Australian Refined Diagnosis Related Groups (AR-DRGs): An Australian system of diagnosis related groups (DRGs). DRGs provide a clinically meaningful way of relating the number and type of patients treated in a hospital (that is, its casemix) to the resources required by the hospital. Each AR-DRG represents a class of patients with similar clinical conditions requiring similar hospital services.

cataract: A mostly degenerative condition in which the lens of the eye clouds over, obstructing the passage of light to the retina and causing vision impairment and, potentially, blindness.

blindness: presenting visual acuity of <6/60 in the better eye.

diabetic retinopathy: A complication of diabetes and refers to damage to the blood vessels in the retina which can result in blindness, so early diagnosis is important. At any stage of severity, it can be associated with diabetic macular edema, a swelling of the macular area of the retina, that impacts on vision.

hospitalisation (separation): An episode of care for an admitted patient that can be a total hospital stay (from admission to discharge, transfer or death), or a portion of a hospital stay beginning or ending in a change of care type (for example, from acute care to palliative care).

Indigenous: Used interchangeably with Aboriginal and Torres Strait Islander in this report.

non-Indigenous: People who indicated they are not of Aboriginal and/or Torres Strait Islander origin. Compare with other Australians.

other Australians: Includes people who did not identify as being of Aboriginal and/or Torres Strait Islander origin, and people for whom information on their Indigenous status was not available. Compare with non-Indigenous.

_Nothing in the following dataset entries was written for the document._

Lemma map_vals_fst {A B} (f : A → B) fs : (map_vals f fs).*1 = fs.*1.
Proof. induction fs as [|[k v] fs IH]; simpl; [done|]. by f_equal. Qed.
Lemma insert_key_map {A B} (f : A → B) x fs :
  insert_key (x.1, f x.2) (map_vals f fs) = map_vals f (insert_key x fs).
Proof.
  induction fs as [|y fs IH]; simpl; [done|].
  change (key_le (x.1, f x.2) (y.1, f y.2)) with (key_le x y).
  destruct (decide (key_le x y)) as [H|H];
    destruct (decide (key_le (x.1, f x.2) (y.1, f y.2))) as [H'|H']; try done.
  simpl. by rewrite IH.
Qed.
Lemma sort_keys_map {A B} (f : A → B) fs :
  sort_keys (map_vals f fs) = map_vals f (sort_keys fs).
Proof.
  induction fs as [|x fs IH]; simpl; [done|]. rewrite IH. apply insert_key_map.
Qed.

(** * Canonical serialization (canonical-json.cjs) *)

Inductive canon_error := UndefinedValue | NonFiniteNumber | NotPlainObject | Unserializable.
#[global] Instance canon_error_eq_dec : EqDecision canon_error.
Proof. solve_decision. Defined.

Definition entry_text (kv : string * result canon_error string)
  : result canon_error string :=
  s ← kv.2; Ok (stringify_string kv.1 +:+ ":" +:+ s).

Fixpoint serializeCanonical (v : jsval) : result canon_error string :=
  match v with
  | Undef => Err UndefinedValue
  | Null => Ok "null"
  | Bool b => Ok (if b then "true" else "false")
  | Num (Fin z) => Ok (print_Z z)
  | Num _ => Err NonFiniteNumber
  | Str s => Ok (stringify_string s)
  | Arr l =>
      items ← mapM serializeCanonical l;
      Ok ("[" +:+ join "," items +:+ "]")
  | Obj fs =>
      entries ← mapM entry_text
        (sort_keys (map_vals serializeCanonical fs));
      Ok ("{" +:+ join "," entries +:+ "}")
  end.

(** The top-level fields the canonical text covers.  The code copies them one
    by one into an empty object, where the assignment to [__proto__] makes no
    property: an object or an array becomes the prototype of the copy, which
    is then no plain object, and any other value is dropped. *)
Definition covered_key (k : string) : Prop := k ≠ "signature"%string ∧ k ≠ "__proto__"%string.
#[global] Instance covered_key_dec k : Decision (covered_key k).
Proof. unfold covered_key. apply _. Defined.
Definition covered (fs : list (string * jsval)) : list (string * jsval) :=
  filter (λ kv, covered_key kv.1) fs.
Definition sets_prototype (v : jsval) : bool :=
  match v with Obj _ | Arr _ => true | _ => false end.

Definition canonicalizeJobPayload (job : jsval) : result canon_error string :=
  match job with
  | Obj fs =>
      if sets_prototype (get "__proto__" job) then Err Unserializable
      else serializeCanonical (Obj (covered fs))
  | _ => Err NotPlainObject
  end.

(** * JSON text: the reader [JSON.parse] and its grammar *)

(** JSON white space. *)
Definition is_ws (c : ascii) : bool :=
  (code c =? 32) || (code c =? 9) || (code c =? 10) || (code c =? 13).
Definition skip_ws : string → string := drop_while is_ws.

Definition hex_value (c : ascii) : option Z :=
  if is_digit c then Some (code c - 48)
  else if in_range 97 102 c then Some (code c - 87)
  else if in_range 65 70 c then Some (code c - 55)
  else None.

(** The character a one-letter escape denotes. *)
Definition unescape (e : ascii) : option ascii :=
  if (code e =? 34) || (code e =? 92) || (code e =? 47) then Some e
  else if code e =? 98 then Some (char_at 8)
  else if code e =? 116 then Some (char_at 9)
  else if code e =? 110 then Some (char_at 10)
  else if code e =? 102 then Some (char_at 12)
  else if code e =? 114 then Some (char_at 13)
  else None.

(** A string body up to its closing quote (which is consumed).  An escape
    [\uXXXX] denotes a code unit; only those below 256 are in the model. *)
Fixpoint parse_str (s : string) : option (string * string) :=
  match s with
  | EmptyString => None
  | String c s1 =>
      if code c =? 34 then Some (EmptyString, s1)
      else if code c =? 92 then
        match s1 with
        | String e s2 =>
            if code e =? 117 then
              match s2 with
              | String h1 (String h2 (String h3 (String h4 s3))) =>
                  a ← hex_value h1; b ← hex_value h2; c ← hex_value h3; d ← hex_value h4;
                  if (a =? 0) && (b =? 0) then
                    r ← parse_str s3; Some (String (char_at (16 * c + d)) r.1, r.2)
                  else None
              | _ => None
              end
            else
              u ← unescape e; r ← parse_str s2; Some (String u r.1, r.2)
        | EmptyString => None
        end
      else if code c <? 32 then None
      else r ← parse_str s1; Some (String c r.1, r.2)
  end.

(** The maximal run of digits, folded into a value. *)
Fixpoint read_digits (acc : Z) (s : string) : Z * string :=
  match s with
  | String c s' =>
      if is_digit c then read_digits (acc * 10 + (code c - 48)) s' else (acc, s)
  | EmptyString => (acc, s)
  end.
(** What may not follow an integer token: a digit (leading zero), a fraction
    or an exponent; number tokens of the last two kinds are not integers of
    the model. *)
Definition after_int (s : string) : bool :=
  match s with
  | String c _ => negb (is_digit c || (code c =? 46) || (code c =? 101) || (code c =? 69))
  | EmptyString => true
  end.
Definition parse_digits (s : string) : option (Z * string) :=
  match s with
  | String c s' =>
      if is_digit c then
        let r := if code c =? 48 then (0, s') else read_digits 0 s in
        if after_int r.2 then Some r else None
      else None
  | EmptyString => None
  end.
Definition parse_num (s : string) : option (jsval * string) :=
  match s with
  | String c s' =>
      if code c =? 45 then r ← parse_digits s'; Some (Num (Fin (- r.1)), r.2)
      else r ← parse_digits s; Some (Num (Fin r.1), r.2)
  | EmptyString => None
  end.

(** [s] without the literal word [w], if it starts with it. *)
Definition strip (w s : string) : option string :=
  if startsWith w s then Some (sdrop (String.length w) s) else None.
Definition parse_word (s : string) : option (jsval * string) :=
  match strip "true" s with
  | Some r => Some (Bool true, r)
  | None =>
      match strip "false" s with
      | Some r => Some (Bool false, r)
      | None => r ← strip "null" s; Some (Null, r)
      end
  end.

Fixpoint parse_value (n : nat) (s : string) {struct n} : option (jsval * string) :=
  match n, s with
  | S n, String c s' =>
      if code c =? 123 then
        match expect "}" (skip_ws s') with
        | Some r => Some (Obj [], r)
        | None => parse_members n [] (skip_ws s')
        end
      else if code c =? 91 then
        match expect "]" (skip_ws s') with
        | Some r => Some (Arr [], r)
        | None => parse_elements n [] (skip_ws s')
        end
      else if code c =? 34 then r ← parse_str s'; Some (Str r.1, r.2)
      else if (code c =? 45) || is_digit c then parse_num s
      else parse_word s
  | _, _ => None
  end
with parse_members (n : nat) (acc : list (string * jsval)) (s : string) {struct n}
  : option (jsval * string) :=
  match n with
  | S n =>
      s ← expect DQ s;
      '(k, s) ← parse_str s;
      s ← expect ":" (skip_ws s);
      '(v, s) ← parse_value n (skip_ws s);
      let acc := assoc_set k v acc in
      match expect "," (skip_ws s) with
      | Some s => parse_members n acc (skip_ws s)
      | None => s ← expect "}" (skip_ws s); Some (Obj acc, s)
      end
  | O => None
  end
with parse_elements (n : nat) (acc : list jsval) (s : string) {struct n}
  : option (jsval * string) :=
  match n with
  | S n =>
      '(v, s) ← parse_value n s;
      let acc := acc ++ [v] in
      match expect "," (skip_ws s) with
      | Some s => parse_elements n acc (skip_ws s)
      | None => s ← expect "]" (skip_ws s); Some (Arr acc, s)
      end
  | O => None
  end.

Definition JSON_parse (s : string) : option jsval :=
  r ← parse_value (S (String.length s)) (skip_ws s);
  if bool_decide (skip_ws r.2 = EmptyString) then Some r.1 else None.

(** * Well-formed values and key order *)

(** No object has two properties of the same name. *)
Fixpoint wf (v : jsval) : Prop :=
  match v with
  | Arr l => foldr (λ v P, wf v ∧ P) True l
  | Obj fs => NoDup fs.*1 ∧ foldr (λ kv P, wf kv.2 ∧ P) True fs
  | _ => True
  end.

principal diagnosis: The diagnosis established, after study, to be chiefly responsible for occasioning an episode of admitted patient care, an episode of residential care or an attendance at the health-care establishment. METeOR identifier: 514273.

procedure: A clinical intervention that is surgical in nature, carries a procedural risk, carries an anaesthetic risk, requires specialised training and/or requires special facilities or equipment available only in an acute care setting. METeOR identifier: 514040.

rate difference: The literal, or absolute, gap between 2 population rates; for this report, it was calculated as the rate for Indigenous Australians minus the rate for non-Indigenous Australians.

rate ratio: The relative difference between populations taking scale into account; for this report, it was calculated as the rate for Indigenous Australians divided by the rate for non‑Indigenous Australians, and is interpreted as follows:

  1. a rate ratio of 1 indicates there is no difference between the rates
  2. a ratio less than 1 indicates the rate is lower in the Indigenous population
  3. a ratio greater than 1 indicates the rate is higher in the Indigenous population.

refractive error: Problems with the focusing of light and occurs when the shape of the eye prevents light from focusing directly on the retina. It causes long- or short sightedness.

separation: See hospitalisation.

vision loss: Vision impairment plus blindness.

trachoma: An infectious disease of the eye caused by Chlamydia trachomatis. If left untreated, it can result in scarring, in-turned eyelashes (trichiasis) and blindness.

trichiasis: In-turned or in-grown eyelashes often caused by untreated eye infections (such as trachoma). Severe cases can result in scarring and vision loss.

vision impairment: Presenting distance visual acuity of <6/12 in the better eye.